### To do
Only a number is expected: how many lines in these records mention the word "IonQAPIservice"?

---------------

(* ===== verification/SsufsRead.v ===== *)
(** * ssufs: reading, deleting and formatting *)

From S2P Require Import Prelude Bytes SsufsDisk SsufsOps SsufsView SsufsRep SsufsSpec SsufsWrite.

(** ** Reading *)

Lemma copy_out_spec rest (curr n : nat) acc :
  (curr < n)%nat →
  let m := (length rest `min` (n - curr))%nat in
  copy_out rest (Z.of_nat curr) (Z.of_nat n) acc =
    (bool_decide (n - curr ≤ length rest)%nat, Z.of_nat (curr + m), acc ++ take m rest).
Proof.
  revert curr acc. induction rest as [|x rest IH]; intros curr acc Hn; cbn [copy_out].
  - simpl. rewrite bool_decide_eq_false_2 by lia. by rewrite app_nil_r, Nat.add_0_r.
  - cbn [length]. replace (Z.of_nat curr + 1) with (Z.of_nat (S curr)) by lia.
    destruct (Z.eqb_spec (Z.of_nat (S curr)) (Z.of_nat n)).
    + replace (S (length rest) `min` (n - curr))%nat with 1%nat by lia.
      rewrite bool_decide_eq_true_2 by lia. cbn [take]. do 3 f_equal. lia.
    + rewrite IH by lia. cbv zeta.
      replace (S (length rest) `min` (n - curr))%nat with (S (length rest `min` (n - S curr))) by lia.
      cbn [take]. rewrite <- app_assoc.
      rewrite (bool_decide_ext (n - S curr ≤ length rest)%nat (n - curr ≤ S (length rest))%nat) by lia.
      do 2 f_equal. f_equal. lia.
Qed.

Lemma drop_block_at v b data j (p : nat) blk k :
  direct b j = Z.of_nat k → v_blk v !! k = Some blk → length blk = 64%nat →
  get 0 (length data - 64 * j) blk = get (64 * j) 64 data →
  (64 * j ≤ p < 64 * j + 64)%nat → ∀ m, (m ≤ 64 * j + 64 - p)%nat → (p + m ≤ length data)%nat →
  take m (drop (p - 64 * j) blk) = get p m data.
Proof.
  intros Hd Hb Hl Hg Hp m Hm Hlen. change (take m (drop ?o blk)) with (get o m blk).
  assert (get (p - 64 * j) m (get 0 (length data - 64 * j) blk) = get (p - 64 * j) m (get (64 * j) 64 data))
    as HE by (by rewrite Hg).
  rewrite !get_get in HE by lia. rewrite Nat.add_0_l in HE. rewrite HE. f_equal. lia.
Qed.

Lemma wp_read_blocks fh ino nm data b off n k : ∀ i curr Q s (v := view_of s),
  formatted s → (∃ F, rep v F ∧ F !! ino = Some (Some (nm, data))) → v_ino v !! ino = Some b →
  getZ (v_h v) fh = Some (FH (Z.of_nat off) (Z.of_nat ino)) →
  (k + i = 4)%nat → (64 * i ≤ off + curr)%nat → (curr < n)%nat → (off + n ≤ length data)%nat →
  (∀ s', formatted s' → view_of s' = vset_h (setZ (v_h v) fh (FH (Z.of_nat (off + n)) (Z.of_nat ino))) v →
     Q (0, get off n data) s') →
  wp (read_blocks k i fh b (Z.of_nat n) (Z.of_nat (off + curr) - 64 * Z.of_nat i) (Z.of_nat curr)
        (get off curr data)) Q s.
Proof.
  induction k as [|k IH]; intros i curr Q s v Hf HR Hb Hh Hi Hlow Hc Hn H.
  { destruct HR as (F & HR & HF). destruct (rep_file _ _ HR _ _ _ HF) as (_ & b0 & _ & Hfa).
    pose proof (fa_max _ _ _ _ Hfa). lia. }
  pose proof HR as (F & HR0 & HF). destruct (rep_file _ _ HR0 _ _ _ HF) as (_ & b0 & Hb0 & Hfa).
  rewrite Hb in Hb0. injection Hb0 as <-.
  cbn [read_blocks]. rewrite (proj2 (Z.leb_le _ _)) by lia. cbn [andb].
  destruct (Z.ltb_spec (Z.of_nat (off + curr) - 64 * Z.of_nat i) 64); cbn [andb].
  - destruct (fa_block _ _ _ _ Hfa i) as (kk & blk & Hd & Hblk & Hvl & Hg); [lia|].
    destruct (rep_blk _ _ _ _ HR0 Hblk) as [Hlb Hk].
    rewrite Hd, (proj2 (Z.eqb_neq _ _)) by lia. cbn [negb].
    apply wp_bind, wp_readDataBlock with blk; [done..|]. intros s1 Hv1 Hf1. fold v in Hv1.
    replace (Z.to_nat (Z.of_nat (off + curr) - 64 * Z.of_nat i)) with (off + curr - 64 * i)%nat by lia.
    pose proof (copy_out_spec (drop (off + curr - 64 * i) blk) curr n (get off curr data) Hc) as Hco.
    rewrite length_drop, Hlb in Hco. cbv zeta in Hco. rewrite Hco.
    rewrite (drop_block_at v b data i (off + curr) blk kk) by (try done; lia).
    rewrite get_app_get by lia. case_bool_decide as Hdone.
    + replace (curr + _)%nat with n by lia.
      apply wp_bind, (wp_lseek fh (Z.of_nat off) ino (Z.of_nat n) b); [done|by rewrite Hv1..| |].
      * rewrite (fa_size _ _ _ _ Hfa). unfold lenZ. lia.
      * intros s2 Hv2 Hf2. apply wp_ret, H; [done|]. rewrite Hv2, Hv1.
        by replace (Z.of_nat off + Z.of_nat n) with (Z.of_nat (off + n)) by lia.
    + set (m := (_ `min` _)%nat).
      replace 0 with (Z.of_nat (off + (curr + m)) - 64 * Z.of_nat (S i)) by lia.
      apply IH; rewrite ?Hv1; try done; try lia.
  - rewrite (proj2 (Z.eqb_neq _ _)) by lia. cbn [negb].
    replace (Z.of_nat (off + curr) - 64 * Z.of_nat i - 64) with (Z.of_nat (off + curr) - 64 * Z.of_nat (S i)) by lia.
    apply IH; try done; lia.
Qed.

---------------

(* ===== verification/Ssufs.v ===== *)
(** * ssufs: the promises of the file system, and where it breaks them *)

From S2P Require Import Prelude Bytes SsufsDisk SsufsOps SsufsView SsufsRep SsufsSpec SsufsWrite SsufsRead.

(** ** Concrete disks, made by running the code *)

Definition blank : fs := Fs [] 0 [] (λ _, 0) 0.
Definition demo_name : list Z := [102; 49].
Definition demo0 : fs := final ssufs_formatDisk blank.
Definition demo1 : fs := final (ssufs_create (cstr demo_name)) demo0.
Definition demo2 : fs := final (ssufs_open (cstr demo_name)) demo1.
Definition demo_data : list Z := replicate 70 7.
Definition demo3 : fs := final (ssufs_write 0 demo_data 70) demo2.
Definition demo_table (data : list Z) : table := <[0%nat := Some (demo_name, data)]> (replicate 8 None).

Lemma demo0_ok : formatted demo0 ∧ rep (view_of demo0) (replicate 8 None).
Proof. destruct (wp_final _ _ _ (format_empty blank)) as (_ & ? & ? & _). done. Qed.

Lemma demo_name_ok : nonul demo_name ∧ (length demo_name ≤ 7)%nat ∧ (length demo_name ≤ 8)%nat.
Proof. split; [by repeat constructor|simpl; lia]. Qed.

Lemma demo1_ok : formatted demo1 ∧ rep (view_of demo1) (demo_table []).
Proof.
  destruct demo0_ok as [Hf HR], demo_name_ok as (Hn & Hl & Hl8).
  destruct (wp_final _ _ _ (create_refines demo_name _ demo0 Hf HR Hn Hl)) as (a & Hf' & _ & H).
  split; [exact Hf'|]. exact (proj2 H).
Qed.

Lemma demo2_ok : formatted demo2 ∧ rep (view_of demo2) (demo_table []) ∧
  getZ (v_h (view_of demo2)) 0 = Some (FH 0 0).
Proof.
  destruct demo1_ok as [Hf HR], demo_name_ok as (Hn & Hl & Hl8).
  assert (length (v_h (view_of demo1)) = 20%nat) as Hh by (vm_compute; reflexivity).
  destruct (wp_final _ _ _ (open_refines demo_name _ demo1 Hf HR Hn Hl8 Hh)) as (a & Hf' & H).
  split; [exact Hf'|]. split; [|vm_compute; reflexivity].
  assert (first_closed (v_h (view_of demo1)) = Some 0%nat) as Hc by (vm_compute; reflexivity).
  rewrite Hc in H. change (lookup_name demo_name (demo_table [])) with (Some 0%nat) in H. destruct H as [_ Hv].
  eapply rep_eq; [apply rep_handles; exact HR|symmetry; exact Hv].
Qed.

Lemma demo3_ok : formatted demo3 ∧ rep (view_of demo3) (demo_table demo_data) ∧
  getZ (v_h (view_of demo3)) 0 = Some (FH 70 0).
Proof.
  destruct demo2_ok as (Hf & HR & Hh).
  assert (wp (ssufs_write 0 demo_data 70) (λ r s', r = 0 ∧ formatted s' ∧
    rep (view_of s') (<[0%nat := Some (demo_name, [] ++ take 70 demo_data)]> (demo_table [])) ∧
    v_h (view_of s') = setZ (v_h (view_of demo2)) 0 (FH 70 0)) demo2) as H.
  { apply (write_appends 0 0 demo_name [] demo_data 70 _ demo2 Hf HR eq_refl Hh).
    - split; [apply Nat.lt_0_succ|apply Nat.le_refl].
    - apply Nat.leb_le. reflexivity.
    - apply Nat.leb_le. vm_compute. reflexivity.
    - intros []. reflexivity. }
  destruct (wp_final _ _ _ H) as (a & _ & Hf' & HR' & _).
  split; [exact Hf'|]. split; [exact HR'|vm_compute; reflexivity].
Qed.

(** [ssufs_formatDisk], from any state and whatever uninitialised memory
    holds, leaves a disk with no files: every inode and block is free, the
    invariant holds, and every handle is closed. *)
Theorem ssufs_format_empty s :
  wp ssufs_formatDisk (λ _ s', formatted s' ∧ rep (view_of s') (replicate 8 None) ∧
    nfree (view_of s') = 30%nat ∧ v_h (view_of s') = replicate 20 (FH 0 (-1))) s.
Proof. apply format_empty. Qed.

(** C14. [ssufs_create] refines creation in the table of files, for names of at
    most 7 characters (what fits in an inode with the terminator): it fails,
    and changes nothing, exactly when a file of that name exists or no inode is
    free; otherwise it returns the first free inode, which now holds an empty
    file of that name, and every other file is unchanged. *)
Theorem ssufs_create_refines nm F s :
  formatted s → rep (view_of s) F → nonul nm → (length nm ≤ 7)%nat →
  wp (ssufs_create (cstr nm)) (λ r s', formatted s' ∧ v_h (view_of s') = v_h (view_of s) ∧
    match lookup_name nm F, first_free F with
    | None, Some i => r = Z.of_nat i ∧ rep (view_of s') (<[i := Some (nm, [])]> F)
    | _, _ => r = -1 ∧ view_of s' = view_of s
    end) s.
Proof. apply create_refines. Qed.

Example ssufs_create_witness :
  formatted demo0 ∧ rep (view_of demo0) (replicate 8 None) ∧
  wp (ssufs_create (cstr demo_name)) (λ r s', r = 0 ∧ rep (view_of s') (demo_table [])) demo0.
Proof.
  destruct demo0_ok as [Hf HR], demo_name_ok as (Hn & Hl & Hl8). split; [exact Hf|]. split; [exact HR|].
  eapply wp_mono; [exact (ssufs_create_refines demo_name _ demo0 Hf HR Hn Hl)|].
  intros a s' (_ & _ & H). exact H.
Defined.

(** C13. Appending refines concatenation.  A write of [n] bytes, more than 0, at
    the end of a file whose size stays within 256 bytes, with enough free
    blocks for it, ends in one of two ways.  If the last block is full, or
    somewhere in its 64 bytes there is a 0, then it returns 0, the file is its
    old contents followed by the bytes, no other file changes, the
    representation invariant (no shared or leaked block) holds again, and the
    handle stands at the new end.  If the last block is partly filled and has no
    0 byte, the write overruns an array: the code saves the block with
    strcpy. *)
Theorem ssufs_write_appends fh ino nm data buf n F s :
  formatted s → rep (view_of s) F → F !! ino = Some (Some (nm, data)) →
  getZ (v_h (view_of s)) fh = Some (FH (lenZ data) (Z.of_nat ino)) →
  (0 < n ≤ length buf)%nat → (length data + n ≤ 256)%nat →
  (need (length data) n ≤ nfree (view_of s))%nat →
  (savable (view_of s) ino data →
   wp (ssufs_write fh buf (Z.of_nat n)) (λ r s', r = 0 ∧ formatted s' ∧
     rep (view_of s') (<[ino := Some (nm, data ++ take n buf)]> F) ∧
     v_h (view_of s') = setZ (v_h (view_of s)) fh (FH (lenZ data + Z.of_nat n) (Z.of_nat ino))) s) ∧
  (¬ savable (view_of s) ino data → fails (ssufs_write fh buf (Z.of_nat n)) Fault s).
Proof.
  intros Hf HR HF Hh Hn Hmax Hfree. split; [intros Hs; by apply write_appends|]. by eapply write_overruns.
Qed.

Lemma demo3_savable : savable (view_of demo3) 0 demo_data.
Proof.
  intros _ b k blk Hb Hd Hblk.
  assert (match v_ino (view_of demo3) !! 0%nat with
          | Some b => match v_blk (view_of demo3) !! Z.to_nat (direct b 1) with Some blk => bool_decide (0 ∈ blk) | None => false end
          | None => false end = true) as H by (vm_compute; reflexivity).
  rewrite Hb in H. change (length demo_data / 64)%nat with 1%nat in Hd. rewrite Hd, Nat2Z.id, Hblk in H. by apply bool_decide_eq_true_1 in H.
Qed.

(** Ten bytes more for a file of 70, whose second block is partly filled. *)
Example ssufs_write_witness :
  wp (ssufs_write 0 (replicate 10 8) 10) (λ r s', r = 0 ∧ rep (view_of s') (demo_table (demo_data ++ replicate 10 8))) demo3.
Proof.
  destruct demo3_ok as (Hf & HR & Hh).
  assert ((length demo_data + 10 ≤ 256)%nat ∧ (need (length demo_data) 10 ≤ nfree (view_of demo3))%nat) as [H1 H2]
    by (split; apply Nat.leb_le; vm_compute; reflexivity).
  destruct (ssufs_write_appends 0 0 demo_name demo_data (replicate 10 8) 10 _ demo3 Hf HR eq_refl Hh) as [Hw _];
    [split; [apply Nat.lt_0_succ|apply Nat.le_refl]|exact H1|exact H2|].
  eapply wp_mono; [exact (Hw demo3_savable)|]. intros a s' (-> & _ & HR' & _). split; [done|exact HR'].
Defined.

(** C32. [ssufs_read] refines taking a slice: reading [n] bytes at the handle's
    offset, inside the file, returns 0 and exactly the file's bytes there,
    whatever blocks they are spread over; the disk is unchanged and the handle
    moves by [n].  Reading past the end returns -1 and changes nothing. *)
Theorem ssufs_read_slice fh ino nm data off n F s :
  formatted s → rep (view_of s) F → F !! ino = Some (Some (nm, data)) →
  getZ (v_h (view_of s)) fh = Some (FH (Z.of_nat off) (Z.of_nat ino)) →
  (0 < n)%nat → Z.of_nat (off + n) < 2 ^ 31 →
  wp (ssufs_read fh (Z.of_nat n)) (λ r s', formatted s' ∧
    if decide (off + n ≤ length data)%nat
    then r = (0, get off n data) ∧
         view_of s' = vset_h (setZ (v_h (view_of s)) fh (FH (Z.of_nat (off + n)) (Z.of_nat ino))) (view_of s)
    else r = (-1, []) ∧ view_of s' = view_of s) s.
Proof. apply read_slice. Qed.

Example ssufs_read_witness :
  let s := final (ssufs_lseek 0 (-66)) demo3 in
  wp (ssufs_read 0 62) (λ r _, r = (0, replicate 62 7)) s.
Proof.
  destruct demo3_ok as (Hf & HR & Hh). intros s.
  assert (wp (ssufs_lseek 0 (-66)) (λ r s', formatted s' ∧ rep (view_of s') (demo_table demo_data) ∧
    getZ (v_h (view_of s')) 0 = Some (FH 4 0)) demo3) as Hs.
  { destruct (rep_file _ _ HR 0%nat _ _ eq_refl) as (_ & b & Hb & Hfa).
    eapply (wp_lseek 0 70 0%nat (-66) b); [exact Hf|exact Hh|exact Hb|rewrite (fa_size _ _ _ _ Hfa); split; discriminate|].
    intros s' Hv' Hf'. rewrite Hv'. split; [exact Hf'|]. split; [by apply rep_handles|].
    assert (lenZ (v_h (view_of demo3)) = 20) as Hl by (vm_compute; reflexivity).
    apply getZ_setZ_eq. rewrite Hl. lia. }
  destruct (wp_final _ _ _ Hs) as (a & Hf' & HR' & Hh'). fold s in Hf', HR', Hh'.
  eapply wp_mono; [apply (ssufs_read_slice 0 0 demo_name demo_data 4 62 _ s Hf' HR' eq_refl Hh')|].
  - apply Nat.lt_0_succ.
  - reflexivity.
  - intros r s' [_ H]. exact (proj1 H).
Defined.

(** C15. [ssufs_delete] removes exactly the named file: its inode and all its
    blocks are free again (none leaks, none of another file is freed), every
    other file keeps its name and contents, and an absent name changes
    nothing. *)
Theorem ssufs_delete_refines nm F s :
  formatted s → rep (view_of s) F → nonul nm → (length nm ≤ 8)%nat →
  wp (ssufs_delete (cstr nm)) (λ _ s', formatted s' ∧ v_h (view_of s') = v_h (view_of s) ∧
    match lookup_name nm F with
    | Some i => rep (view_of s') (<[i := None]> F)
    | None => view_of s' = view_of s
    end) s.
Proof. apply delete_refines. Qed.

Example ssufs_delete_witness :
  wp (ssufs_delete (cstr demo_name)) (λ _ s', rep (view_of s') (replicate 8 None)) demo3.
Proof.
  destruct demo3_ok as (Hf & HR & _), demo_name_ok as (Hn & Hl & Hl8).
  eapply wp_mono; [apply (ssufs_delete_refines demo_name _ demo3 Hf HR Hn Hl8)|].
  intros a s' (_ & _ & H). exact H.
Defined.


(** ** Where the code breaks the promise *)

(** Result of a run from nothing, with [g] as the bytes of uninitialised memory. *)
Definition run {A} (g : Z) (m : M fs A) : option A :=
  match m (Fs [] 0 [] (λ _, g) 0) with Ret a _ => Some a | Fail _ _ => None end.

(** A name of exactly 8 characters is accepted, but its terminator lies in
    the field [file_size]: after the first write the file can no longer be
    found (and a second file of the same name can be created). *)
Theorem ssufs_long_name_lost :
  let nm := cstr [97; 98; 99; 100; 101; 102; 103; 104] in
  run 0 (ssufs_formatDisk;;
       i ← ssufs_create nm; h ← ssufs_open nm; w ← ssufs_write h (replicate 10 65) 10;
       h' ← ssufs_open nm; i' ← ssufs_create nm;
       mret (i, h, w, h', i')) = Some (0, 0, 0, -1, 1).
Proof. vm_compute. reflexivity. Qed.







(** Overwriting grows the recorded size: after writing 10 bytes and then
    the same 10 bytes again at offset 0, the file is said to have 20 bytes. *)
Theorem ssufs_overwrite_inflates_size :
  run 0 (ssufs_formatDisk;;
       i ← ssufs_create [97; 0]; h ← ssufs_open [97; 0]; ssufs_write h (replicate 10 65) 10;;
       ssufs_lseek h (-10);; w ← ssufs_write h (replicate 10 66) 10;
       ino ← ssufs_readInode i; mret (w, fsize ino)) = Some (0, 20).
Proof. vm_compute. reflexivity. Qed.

---------------

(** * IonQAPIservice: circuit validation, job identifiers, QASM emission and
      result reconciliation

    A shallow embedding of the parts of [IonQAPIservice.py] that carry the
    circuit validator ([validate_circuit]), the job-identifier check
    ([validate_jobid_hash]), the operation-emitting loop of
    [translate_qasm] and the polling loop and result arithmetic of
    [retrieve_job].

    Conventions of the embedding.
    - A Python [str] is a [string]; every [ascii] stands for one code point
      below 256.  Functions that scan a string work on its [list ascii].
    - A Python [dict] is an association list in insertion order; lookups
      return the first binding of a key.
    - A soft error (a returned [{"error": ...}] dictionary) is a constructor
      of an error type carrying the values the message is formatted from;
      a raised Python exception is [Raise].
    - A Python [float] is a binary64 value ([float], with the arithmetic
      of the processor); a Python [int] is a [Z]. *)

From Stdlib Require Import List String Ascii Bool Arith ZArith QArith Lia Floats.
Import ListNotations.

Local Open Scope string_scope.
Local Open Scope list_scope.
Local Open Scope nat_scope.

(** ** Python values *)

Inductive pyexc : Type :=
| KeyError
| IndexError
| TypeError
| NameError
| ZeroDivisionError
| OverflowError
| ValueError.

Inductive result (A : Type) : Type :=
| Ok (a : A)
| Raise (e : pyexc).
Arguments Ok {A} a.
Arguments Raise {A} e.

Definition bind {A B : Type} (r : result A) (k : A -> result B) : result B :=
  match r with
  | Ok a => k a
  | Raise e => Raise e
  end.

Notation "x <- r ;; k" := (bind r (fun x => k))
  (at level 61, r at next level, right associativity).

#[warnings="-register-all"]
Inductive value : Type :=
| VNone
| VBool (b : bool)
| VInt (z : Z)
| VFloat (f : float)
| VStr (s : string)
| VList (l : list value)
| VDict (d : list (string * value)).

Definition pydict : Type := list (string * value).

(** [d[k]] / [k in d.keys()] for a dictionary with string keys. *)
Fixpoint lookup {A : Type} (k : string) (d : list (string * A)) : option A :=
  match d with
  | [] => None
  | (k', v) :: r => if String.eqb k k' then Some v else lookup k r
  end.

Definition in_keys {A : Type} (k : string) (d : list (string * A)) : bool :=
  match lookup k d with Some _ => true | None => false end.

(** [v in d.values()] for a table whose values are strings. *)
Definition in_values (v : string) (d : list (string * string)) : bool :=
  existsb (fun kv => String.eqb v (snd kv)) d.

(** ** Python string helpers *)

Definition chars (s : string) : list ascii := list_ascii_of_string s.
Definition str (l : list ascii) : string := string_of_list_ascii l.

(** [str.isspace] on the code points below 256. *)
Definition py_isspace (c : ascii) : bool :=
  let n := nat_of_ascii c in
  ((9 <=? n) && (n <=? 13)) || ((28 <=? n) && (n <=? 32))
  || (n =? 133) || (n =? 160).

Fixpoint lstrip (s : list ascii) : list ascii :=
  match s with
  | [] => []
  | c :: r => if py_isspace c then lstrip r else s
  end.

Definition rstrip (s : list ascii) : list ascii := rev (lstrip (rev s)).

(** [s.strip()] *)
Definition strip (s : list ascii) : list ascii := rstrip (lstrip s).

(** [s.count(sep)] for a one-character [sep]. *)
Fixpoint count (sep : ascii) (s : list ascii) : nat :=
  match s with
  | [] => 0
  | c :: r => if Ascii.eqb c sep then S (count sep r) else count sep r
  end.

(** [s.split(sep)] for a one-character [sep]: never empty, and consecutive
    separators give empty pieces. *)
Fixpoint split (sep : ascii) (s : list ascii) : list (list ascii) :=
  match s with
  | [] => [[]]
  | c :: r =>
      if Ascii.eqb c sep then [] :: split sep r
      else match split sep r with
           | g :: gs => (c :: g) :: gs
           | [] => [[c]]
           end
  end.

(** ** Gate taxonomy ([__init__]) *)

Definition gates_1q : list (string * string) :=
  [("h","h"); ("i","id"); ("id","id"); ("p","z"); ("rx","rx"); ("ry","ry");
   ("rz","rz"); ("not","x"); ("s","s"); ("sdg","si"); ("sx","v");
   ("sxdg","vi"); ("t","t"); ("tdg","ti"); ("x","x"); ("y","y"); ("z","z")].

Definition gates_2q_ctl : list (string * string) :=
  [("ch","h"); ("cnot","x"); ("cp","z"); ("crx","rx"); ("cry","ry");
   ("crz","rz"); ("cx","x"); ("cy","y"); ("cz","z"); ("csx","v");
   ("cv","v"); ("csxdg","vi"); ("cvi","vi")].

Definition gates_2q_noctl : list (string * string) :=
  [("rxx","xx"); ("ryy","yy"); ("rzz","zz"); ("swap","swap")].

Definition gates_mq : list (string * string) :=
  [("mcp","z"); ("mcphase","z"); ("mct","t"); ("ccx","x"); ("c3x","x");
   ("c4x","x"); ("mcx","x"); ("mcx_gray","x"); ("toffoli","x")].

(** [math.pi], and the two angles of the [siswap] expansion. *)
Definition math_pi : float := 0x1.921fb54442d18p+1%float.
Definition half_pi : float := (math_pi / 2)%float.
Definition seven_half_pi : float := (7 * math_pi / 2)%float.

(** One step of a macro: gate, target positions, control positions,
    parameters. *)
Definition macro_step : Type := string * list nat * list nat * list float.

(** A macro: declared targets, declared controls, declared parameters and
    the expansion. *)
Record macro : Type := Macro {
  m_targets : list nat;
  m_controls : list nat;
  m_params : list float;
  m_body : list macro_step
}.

---------------

### Finished exercise
2